Constraints on the reader’s coding
If you’re doing green field development, you have the luxury of using the latest and greatest stuff on CPAN. If you’re maintaining a 10-year old Perl web app (I’m so sorry), then you probably don’t. Some readers may not be able to install CPAN modules. Some readers are stuck with in house web frameworks.
People stuck with old code need good reference docs that explain all the weird shit they come across. People writing new code should be guided to modern best practices. They don’t need to know that you can implement Perl 5 OO by hand using array references, ties, and lvalue methods
My OO tutorial is obviously aimed toward the green field developers. It’s all about pointing them at good options on CPAN. As I revise perlobj, I’m trying to make sure that I cover every nook and cranny so that the poor developer stuck with 2001 Perl OO code can understand what they’re maintaining.
(Sadly, that’s probably my code they’re stuck with.)
Conclusion
I’d like to see more explicit discussion of who the intended readers are when we discuss core documentation. Any major doc revision should start with a vision of who the docs are for.
There’s probably other axes we can think about when writing documentation as well. Comments on this are most welcome.
Comments
brian d foy, on 2011-03-16 16:07, said:
This is essentially why Perl marketing sucks.
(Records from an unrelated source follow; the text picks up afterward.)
Lemma count_loop l : forall (i : Z) w,
  loop_list (R := Empty_set) (fun _ i => ret (Continue (i + 1)%Z)) l i w
  = Return (Continue (i + Z.of_nat (length l))%Z) w.
Proof.
  induction l as [|x l IH]; intros i w; cbn [loop_list length].
  - unfold ret. rewrite Z.add_0_r. reflexivity.
  - unfold bind, ret at 1. rewrite IH.
    replace (i + 1 + Z.of_nat (length l))%Z
      with (i + Z.of_nat (Datatypes.S (length l)))%Z by lia.
    reflexivity.
Qed.

Lemma nth_loop (index : Z) l : forall (i : Z) w,
  (i <= index)%Z ->
  exists fl,
    loop_list (fun item i =>
                 if (i =? index)%Z then ret (Break item)
                 else ret (Continue (i + 1)%Z)) l i w
    = Return fl w
    /\ match fl with Break item => item | Continue _ => VUndefined end
       = List.nth (Z.to_nat (index - i)) l VUndefined.
Proof.
  induction l as [|x l IH]; intros i w Hi; cbn [loop_list].
  - eexists. split; [reflexivity |]. destruct (Z.to_nat (index - i)); reflexivity.
  - unfold bind. destruct (Z.eqb_spec i index) as [-> | Hne].
    + eexists. split; [reflexivity |]. rewrite Z.sub_diag. reflexivity.
    + unfold ret at 1. destruct (IH (i + 1)%Z w) as [fl [Hrun Hres]]; [lia |].
      exists fl. split; [exact Hrun |]. rewrite Hres.
      replace (Z.to_nat (index - i)) with (Datatypes.S (Z.to_nat (index - (i + 1)))) by lia.
      reflexivity.
Qed.

Lemma nth_loop_negative (index : Z) l : forall (i : Z) w,
  (index < i)%Z ->
  exists i',
    loop_list (R := value) (fun item i =>
                 if (i =? index)%Z then ret (Break item)
                 else ret (Continue (i + 1)%Z)) l i w
    = Return (Continue i') w.
Proof.
  induction l as [|x l IH]; intros i w Hi; cbn [loop_list].
  - eexists. reflexivity.
  - unfold bind. destruct (Z.eqb_spec i index) as [-> | Hne]; [lia |].
    unfold ret at 1. apply IH. lia.
Qed.

Lemma fold_loop l : forall fn (state : value) w,
  exists fn',
    loop_list (R := Empty_set)
      (fun item '(fn, state) =>
         ' (state', fn') <- call fn [state; item] ;;
         ret (Continue (fn', state'))) l (fn, state) w
    = Return (Continue (fn', fst (fold_spec fn state l w))) (snd (fold_spec fn state l w)).
Proof.
  induction l as [|x l IH]; intros fn state w; cbn [loop_list fold_spec].
  - eexists. reflexivity.
  - unfold bind. rewrite call_apply.
    destruct (applied fn [state; x] w) as [[state' fn'] w'].
    unfold ret at 1. apply IH.
Qed.

Lemma last_cons_default (a d : value) (l : list value) :
  List.last (a :: l) d = List.last l a.
Proof.
  revert a d. induction l as [|b l IH]; intros a d; [reflexivity |].
  change (List.last (a :: b :: l) d) with (List.last (b :: l) d).
  rewrite (IH b d), (IH b a). reflexivity.
Qed.

(** fold goes through the states scan yields. *)
Lemma fold_last_scan l : forall fn (state : value) w,
  fst (fold_spec fn state l w) = List.last (fst (scan_spec fn state l w)) state
  /\ snd (fold_spec fn state l w) = snd (scan_spec fn state l w).
Proof.
  induction l as [|x l IH]; intros fn state w; cbn [fold_spec scan_spec].
  - split; reflexivity.
  - destruct (applied fn [state; x] w) as [[state' fn'] w'].
    destruct (IH fn' state' w') as [Hv Hw]. rewrite Hv, Hw.
    destruct (scan_spec fn' state' l w') as [rest w'']. cbn [fst snd].
    split; [| reflexivity].
    symmetry. apply last_cons_default.
Qed.

Lemma scan_spec_length l : forall fn (state : value) w,
  length (fst (scan_spec fn state l w)) = length l.
Proof.
  induction l as [|x l IH]; intros fn state w; cbn [scan_spec]; [reflexivity |].
  destruct (applied fn [state; x] w) as [[state' fn'] w'].
  specialize (IH fn' state' w').
  destruct (scan_spec fn' state' l w') as [rest w'']. simpl in *. rewrite IH. reflexivity.
Qed.

(** *** skip: the counting predicate holds on the first [num] calls *)

Lemma skip_counter_spec (num : Z) l : forall (c : Z) w,
  skipWhile_spec (skip_counter num c) l w = skipn (Z.to_nat (num - c)) l
  /\ snd (calls (skip_counter num c) l w) = w.
Proof.
  induction l as [|x l IH]; intros c w.
  - split; [| reflexivity]. simpl. rewrite skipn_nil. reflexivity.
  - cbn [skipWhile_spec calls].
    change (applied (skip_counter num c) [x] w)
      with (VBool (c + 1 <=? num)%Z, @skip_counter W num (c + 1), w).
    cbv beta iota. cbn [truthy].
    destruct (IH (c + 1)%Z w) as [Hs Hw].
    destruct (calls (skip_counter num (c + 1)) l w) as [[vs p'] w'] eqn:Hc.
    cbn [snd] in *. split; [| exact Hw].
    destruct (Z.leb_spec (c + 1) num).
    + rewrite Hs.
      replace (Z.to_nat (num - c)) with (Datatypes.S (Z.to_nat (num - (c + 1)))) by lia.
      reflexivity.
    + replace (Z.to_nat (num - c)) with 0 by lia. reflexivity.
Qed.

(** *** cycle over a buffer that is not empty *)

Lemma cycle_prefix (item : list value) (n : nat) : forall (k j : nat),
  item <> [] ->
  j <= length item ->
  j mod length item = k mod length item ->
  exists i',
    emits_prefix (W := W) (cycle_next item) (Z.of_nat j)
      (List.map (fun i => List.nth (i mod length item) item VUndefined) (List.seq k n))
      i'.
Proof.
  induction n as [|n IH]; intros k j Hne Hj Hmod.
  - eexists. reflexivity.
  - assert (Hlen : 0 < length item) by (destruct item; [congruence | simpl; lia]).
    destruct (IH (Datatypes.S k) (Datatypes.S (j mod length item)) Hne) as [i' Hi'].
    + pose proof (Nat.mod_upper_bound j (length item)). lia.
    + rewrite Hmod.
      replace (Datatypes.S (k mod length item)) with (k mod length item + 1) by lia.
      replace (Datatypes.S k) with (k + 1) by lia.
      rewrite Nat.Div0.add_mod_idemp_l. reflexivity.
    + exists i'. cbn [List.seq List.map emits_prefix].
      exists (Z.of_nat (Datatypes.S (j mod length item))). split; [| exact Hi'].
      intros w. unfold cycle_next, ret.
      assert (Hi : (if (Z.of_nat j >? Z.of_nat (length item) - 1)%Z then 0%Z else Z.of_nat j)
                   = Z.of_nat (j mod length item)).
      { destruct (Z.gtb_spec (Z.of_nat j) (Z.of_nat (length item) - 1)).
        - assert (j = length item) by lia. subst j. rewrite Nat.Div0.mod_same. reflexivity.
        - rewrite Nat.mod_small by lia. reflexivity. }
      rewrite Hi, Nat2Z.id, <- Hmod.
      replace (Z.of_nat (j mod length item) + 1)%Z
        with (Z.of_nat (Datatypes.S (j mod length item))) by lia.
      reflexivity.
Qed.

Lemma cycle_elements_S (item : list value) (n : nat) :
  cycle_elements item (Datatypes.S n)
  = cycle_elements item n ++ [List.nth (n mod length item) item VUndefined].
Proof.
  unfold cycle_elements. rewrite seq_S, List.map_app. reflexivity.
Qed.

Lemma cycle_elements_length (item : list value) (n : nat) :
  length (cycle_elements item n) = n.
Proof. unfold cycle_elements. rewrite length_map, length_seq. reflexivity. Qed.

Lemma cycle_elements_single (v : value) (n : nat) :
  cycle_elements [v] n = List.repeat v n.
Proof.
  unfold cycle_elements. cbn [length].
  assert (H : forall k,
             List.map (fun i => List.nth (i mod 1) [v] VUndefined) (List.seq k n)
             = List.repeat v n).
  { induction n as [|n IH]; intros k; [reflexivity |].
    cbn [List.seq List.map List.repeat]. rewrite IH, Nat.mod_1_r. reflexivity. }
  apply H.
Qed.

(** *** map with a callback that leaves the world alone *)

Lemma emits_map {S : Type} (nxt : S -> M W (option value * S))
    (f : list value -> value) l : forall (s e : S),
  emits nxt s l e ->
  emits (map_next nxt) (Frame (pure_fn f) s false) (List.map (fun x => f [x]) l)
        (Frame (pure_fn f) e true).
Proof.
  induction l as [|x l IH]; intros s e Hem; simpl in Hem; cbn [List.map emits].
  - intros w. unfold map_next, bind. cbn [finished callee upstream].
    rewrite Hem. reflexivity.
  - destruct Hem as [s1 [Hx Hl]].
    exists (Frame (pure_fn f) s1 false). split; [| apply IH, Hl].
    intros w. unfold map_next, bind. cbn [finished callee upstream].
    rewrite Hx. reflexivity.
Qed.

(** *** take over map: [fn] runs on the pulled elements only *)

Lemma take_map_runs {S : Type} (nxt : S -> M W (option value * S)) (num : Z) l :
  forall (s e : S) fn (c : Z) w,
  emits nxt s l e ->
  exists st,
    runs (takeWhile_next (map_next nxt))
         (Frame (take_counter num c) (Frame fn s false) false) w
         (fst (fst (calls fn (firstn (Z.to_nat (num - c)) l) w))) st
         (snd (calls fn (firstn (Datatypes.S (Z.to_nat (num - c))) l) w)).
Proof.
  induction l as [|x l IH]; intros s e fn c w Hem; simpl in Hem.
  - rewrite !firstn_nil. eexists. simpl.
    unfold takeWhile_next, map_next, bind. cbn [finished callee upstream].
    rewrite Hem. reflexivity.
  - destruct Hem as [s1 [Hx Hl]].
    assert (Hstep : takeWhile_next (map_next nxt)
                      (Frame (take_counter num c) (Frame fn s false) false) w
                    = let '(v, fn', w') := applied fn [x] w in
                      if (c + 1 <? num + 1)%Z
                      then Return (Some v, Frame (take_counter num (c + 1))
                                                 (Frame fn' s1 false) false) w'
                      else Return (None, Frame (take_counter num (c + 1))
                                               (Frame fn' s1 false) true) w').
    { unfold takeWhile_next, bind. cbn [finished callee upstream].
      unfold map_next at 1, bind. cbn [finished callee upstream].
      rewrite Hx. cbv beta iota. rewrite call_apply.
      destruct (applied fn [x] w) as [[v fn'] w'].
      cbn -[Z.add Z.ltb].
      destruct (c + 1 <? num + 1)%Z; reflexivity. }
    destruct (applied fn [x] w) as [[v fn'] w'] eqn:Happ.
    destruct (Z.ltb_spec (c + 1) (num + 1)) as [Hlt | Hge].
    + destruct (IH s1 e fn' (c + 1)%Z w' Hl) as [st Hst].
      exists st.
      replace (Z.to_nat (num - c)) with (Datatypes.S (Z.to_nat (num - (c + 1)))) by lia.
      rewrite !firstn_cons. cbn [calls]. rewrite Happ.
      destruct (calls fn' (firstn (Z.to_nat (num - (c + 1))) l) w') as [[vs f2] w2].
      destruct (calls fn' (firstn (Datatypes.S (Z.to_nat (num - (c + 1)))) l) w')
        as [[vs3 f3] w3].
      cbn [fst snd runs] in *.
      exists (Frame (take_counter num (c + 1)) (Frame fn' s1 false) false), w'.
      split; [exact Hstep | exact Hst].
    + replace (Z.to_nat (num - c)) with 0 by lia.
      rewrite firstn_cons, !firstn_O. cbn [calls]. rewrite Happ.
      cbn [fst snd runs]. eexists. exact Hstep.
Qed.
End EagerLoops.
(** * Session rating analyzer: the query / execute / repair / analyze pipeline

    A shallow embedding of

    - [Backend/services/queryGenerator.js]: the [QueryGenerator] class
      ([initialize], [generateQuery], [fixQuery]) and the [ResultAnalyzer]
      class ([initialize], [analyzeResults], [prepareResultSummary],
      [isAggregatedData]);
    - [Backend/services/mongoService.js]: [executeQueryWithRetry], and the
      rest of the [MongoService] class ([connect], [testConnection],
      [executeRawQuery], [getSampleData], [getCollectionStats],
      [disconnect]);
    - the Express handlers of the server and of the app
      ([initializeContexts], [POST /api/query], [GET /api/health]);
    - [public/script.js]: [formatAnalysis] and [escapeHtml].

    JavaScript values are an inductive type, numbers are binary64 floats, the
    document store and the language oracle are state-passing functions over
    an abstract world, exceptions are the left summand of the result, and
    every console line and every outbound call is appended to a trace. *)

From Stdlib Require Import ZArith String Ascii List Bool Floats DecimalString Lia.
Import ListNotations.

#[local] Open Scope string_scope.
#[local] Set Warnings "-inexact-float,-register-all".

(* ================================================================== *)
(** * JavaScript values *)
(* ================================================================== *)

Module JS.

(** The values that flow through the pipeline: what [JSON.parse] produces,
    what the store returns, plus [undefined].  An object is its own
    enumerable properties in enumeration order (keys pairwise distinct). *)
Inductive value : Type :=
| VUndefined
| VNull
| VBool (b : bool)
| VNum (x : float)
| VStr (s : string)
| VArr (items : list value)
| VObj (fields : list (string * value)).

(** A record of a result set: the store returns documents, that is objects. *)
Definition Document : Type := list (string * value).

Definition is_nan (x : float) : bool := negb (PrimFloat.eqb x x).

(** ToBoolean *)
Definition ToBoolean (v : value) : bool :=
  match v with
  | VUndefined | VNull => false
  | VBool b => b
  | VNum x => negb (PrimFloat.eqb x 0 || is_nan x)
  | VStr s => negb (String.eqb s "")
  | VArr _ | VObj _ => true
  end.

Definition Array_isArray (v : value) : bool :=
  match v with VArr _ => true | _ => false end.

Fixpoint lookup (key : string) (fields : list (string * value)) : option value :=
  match fields with
  | [] => None
  | (k, v) :: rest => if String.eqb k key then Some v else lookup key rest
  end.

(** [d.key] on a document. *)
Definition field (d : Document) (key : string) : value :=
  match lookup key d with Some v => v | None => VUndefined end.

(** [v.key] on a value that is neither [undefined] nor [null] (the source
    guards every such access with [&&]); the keys the source reads are not
    members of the String, Number, Boolean or Array prototypes, so only an
    object can answer. *)
Definition member (v : value) (key : string) : value :=
  match v with
  | VObj fields => field fields key
  | _ => VUndefined
  end.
People tend to think that “marketing” means the Perl
community beating the Perl community’s message into the heads of everyone else in the world, instead
of carefully thinking about who’s using Perl and what those people and groups need to get to do
their work effectively.
One of the things I constantly have to say in Perl classes is that “You may not need this or ever use it, but you’ll probably run across some code that does”. That’s one of the reasons something like Learning Perl must partially-ignore “Best Practices”. We have to teach people to deal with bad code as well as write good code. If we only showed the latest fad, we’d alienate most of our audience since they have to work with stuff that already exists and they have little power to change drastically.
Mark A. Stratman, on 2011-03-16 16:18, said:
I’ve been on about this topic for a while now (e.g.
http://www.nntp.perl.org/group/perl.perl5.porters/2011/03/msg169804.html )
And been starting to write (and outline a talk), urging for us all to make greater efforts to acknowledge the difference between *reference* documents, and *tutorial* documents, and the goals of the readers of each.
I’m glad to see you pushing on this branch of the discussion as well (albeit in a more articulate, and louder voice ;)
“I’d like to see more explicit discussion of who the intended readers are when we discuss core
documentation.” …
I’ve always taken for granted that the very nature of Perl is “all things to all people”, and the
result has been its monstrous and unwieldy pile of perldocs.
In my opinion this naturally leads to multiple tracks of documentation:
- Reference / API
- Tutorials
- FAQ’s / How do I… ?
and so on.
Within each track you find a different set of underlying assumptions about the reader, his/her purpose for reading, and preexisting knowledge.
Your post here seems a good first step toward getting the commuity to decide exactly what these assumptions are (then ideally, rewriting and reorganizing the docs accordingly).
That’s my 20-second projected approach to this question anyhow. I’m curious to see where you’re going with this though. :)
Robert, on 2011-03-19 20:44, said:
I think by default if someone is looking up how to do OO in Perl, that person is NOT a newbie.
Dave Rolsky, on 2011-03-19 23:10, said:
@Robert: I alluded to this a bit in my blog entry, but “newbieness” is all relative. Someone could
know OO but not know OO in Perl. Someone could know Perl but not know OO.
I think by definition anyone wanting to read a tutorial on OO in Perl is probably new to that topic. That’s the readership that something called a tutorial attracts.